> _How to complete this task_
From the entries that follow, copy exactly the lines beginning at the line holding "match read_message st ciphertext with" and continuing through the line holding "match read_ciphertext_frame stream with".

(Stored data)
▼

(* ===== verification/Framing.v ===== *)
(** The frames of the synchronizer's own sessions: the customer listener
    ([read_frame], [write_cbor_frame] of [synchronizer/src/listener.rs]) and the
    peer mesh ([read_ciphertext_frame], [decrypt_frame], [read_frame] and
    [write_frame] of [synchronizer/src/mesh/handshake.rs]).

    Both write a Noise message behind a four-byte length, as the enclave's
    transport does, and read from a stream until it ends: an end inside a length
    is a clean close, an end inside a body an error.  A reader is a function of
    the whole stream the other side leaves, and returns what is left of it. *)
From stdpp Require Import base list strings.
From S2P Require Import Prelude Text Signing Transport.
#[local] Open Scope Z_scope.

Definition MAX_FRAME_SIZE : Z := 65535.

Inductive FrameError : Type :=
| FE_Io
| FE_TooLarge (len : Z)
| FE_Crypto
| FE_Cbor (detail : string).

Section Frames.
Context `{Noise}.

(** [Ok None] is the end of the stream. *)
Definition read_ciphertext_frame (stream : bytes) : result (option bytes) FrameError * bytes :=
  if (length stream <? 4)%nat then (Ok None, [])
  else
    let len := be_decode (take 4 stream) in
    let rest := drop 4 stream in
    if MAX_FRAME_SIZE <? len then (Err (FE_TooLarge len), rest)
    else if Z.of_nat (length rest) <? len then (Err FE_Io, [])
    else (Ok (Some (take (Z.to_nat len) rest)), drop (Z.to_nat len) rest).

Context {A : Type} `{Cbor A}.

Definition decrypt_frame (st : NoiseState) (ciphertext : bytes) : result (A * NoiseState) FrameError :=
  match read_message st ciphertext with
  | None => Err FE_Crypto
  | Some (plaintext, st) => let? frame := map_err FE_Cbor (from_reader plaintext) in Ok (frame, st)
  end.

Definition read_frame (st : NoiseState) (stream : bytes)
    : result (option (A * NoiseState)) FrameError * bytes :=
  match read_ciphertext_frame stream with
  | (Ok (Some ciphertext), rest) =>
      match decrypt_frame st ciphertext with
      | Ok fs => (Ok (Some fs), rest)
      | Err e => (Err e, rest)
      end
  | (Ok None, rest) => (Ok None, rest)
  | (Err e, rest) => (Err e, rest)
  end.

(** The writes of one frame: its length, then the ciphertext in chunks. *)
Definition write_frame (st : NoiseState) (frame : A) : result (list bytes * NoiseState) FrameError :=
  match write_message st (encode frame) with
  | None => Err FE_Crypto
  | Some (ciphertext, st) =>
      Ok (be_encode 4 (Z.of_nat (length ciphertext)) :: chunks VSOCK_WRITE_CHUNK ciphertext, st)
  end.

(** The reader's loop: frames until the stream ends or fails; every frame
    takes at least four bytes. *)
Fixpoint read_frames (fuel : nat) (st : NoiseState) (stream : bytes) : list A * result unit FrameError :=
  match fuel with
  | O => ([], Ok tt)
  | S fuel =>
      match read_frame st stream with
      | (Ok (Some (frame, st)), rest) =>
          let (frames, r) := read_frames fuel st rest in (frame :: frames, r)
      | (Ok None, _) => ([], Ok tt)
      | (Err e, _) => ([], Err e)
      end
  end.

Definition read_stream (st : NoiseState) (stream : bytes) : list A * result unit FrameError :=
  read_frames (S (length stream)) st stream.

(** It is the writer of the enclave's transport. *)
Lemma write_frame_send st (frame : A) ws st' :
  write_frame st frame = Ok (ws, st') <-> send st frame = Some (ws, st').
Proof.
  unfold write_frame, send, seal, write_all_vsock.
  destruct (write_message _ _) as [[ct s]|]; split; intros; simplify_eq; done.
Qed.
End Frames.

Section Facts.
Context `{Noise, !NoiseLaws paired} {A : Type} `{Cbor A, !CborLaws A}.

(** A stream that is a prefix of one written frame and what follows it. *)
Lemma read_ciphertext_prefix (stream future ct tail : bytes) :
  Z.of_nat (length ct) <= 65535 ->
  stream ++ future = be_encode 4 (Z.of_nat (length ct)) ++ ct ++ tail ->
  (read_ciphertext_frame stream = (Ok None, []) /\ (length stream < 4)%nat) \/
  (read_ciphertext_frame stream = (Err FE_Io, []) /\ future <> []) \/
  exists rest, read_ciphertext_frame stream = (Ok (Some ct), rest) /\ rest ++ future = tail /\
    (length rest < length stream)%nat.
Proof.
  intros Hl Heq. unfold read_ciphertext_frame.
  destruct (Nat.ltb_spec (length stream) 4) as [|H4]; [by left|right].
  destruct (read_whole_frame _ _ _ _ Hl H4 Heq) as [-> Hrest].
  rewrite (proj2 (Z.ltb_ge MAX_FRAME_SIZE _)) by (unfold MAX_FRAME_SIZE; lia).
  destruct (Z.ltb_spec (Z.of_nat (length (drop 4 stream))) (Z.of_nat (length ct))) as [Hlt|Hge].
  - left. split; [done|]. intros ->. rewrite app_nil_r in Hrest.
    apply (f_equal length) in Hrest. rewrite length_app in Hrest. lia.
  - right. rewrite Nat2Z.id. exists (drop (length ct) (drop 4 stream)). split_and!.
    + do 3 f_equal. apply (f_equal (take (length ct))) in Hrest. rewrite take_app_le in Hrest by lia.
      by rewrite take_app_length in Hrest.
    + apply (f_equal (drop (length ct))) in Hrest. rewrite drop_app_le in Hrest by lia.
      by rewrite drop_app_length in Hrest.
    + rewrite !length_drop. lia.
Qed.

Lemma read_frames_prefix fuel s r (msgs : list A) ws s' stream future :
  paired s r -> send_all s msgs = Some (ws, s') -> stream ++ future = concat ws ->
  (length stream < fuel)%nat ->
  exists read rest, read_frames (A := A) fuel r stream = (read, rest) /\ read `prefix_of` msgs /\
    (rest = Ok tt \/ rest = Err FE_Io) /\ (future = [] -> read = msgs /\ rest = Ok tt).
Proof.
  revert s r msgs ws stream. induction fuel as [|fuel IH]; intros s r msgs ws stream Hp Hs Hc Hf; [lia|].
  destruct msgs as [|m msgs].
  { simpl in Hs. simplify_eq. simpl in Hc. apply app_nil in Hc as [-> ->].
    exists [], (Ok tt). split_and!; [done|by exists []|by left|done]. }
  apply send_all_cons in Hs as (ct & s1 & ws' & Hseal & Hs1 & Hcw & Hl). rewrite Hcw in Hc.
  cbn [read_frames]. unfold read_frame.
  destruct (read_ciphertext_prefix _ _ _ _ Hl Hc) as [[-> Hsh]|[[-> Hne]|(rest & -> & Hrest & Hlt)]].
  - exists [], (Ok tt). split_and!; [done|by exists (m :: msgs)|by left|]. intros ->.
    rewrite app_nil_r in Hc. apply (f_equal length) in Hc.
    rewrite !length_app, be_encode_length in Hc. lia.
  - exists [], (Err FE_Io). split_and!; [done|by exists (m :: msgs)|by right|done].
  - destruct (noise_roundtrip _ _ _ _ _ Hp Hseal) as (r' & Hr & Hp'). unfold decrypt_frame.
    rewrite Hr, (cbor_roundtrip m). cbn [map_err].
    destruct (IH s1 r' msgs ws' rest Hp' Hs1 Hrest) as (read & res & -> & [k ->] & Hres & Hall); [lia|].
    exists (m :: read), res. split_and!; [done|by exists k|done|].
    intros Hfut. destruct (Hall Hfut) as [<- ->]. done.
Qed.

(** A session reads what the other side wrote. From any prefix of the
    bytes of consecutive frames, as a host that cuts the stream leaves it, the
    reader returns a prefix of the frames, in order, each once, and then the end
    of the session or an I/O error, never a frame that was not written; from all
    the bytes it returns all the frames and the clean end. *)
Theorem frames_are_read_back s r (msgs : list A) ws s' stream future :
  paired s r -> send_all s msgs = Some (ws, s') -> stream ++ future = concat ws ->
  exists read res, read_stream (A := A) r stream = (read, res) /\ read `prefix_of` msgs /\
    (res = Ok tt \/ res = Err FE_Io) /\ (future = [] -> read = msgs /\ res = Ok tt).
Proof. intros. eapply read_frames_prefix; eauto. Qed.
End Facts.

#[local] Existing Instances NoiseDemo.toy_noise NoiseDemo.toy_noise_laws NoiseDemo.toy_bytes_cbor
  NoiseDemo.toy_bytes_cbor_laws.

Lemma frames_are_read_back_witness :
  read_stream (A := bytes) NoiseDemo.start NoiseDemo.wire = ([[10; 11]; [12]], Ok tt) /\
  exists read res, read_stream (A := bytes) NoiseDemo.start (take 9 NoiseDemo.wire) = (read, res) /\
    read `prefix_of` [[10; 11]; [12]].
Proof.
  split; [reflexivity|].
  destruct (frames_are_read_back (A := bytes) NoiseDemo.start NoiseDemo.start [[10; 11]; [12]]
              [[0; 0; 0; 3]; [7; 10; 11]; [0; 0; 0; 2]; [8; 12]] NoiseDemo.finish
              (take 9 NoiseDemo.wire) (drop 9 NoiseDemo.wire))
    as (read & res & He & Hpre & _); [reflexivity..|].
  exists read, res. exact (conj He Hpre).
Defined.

▲

> _Final answer_
  match read_message st ciphertext with
  | None => Err FE_Crypto
  | Some (plaintext, st) => let? frame := map_err FE_Cbor (from_reader plaintext) in Ok (frame, st)
  end.

Definition read_frame (st : NoiseState) (stream : bytes)
    : result (option (A * NoiseState)) FrameError * bytes :=
  match read_ciphertext_frame stream with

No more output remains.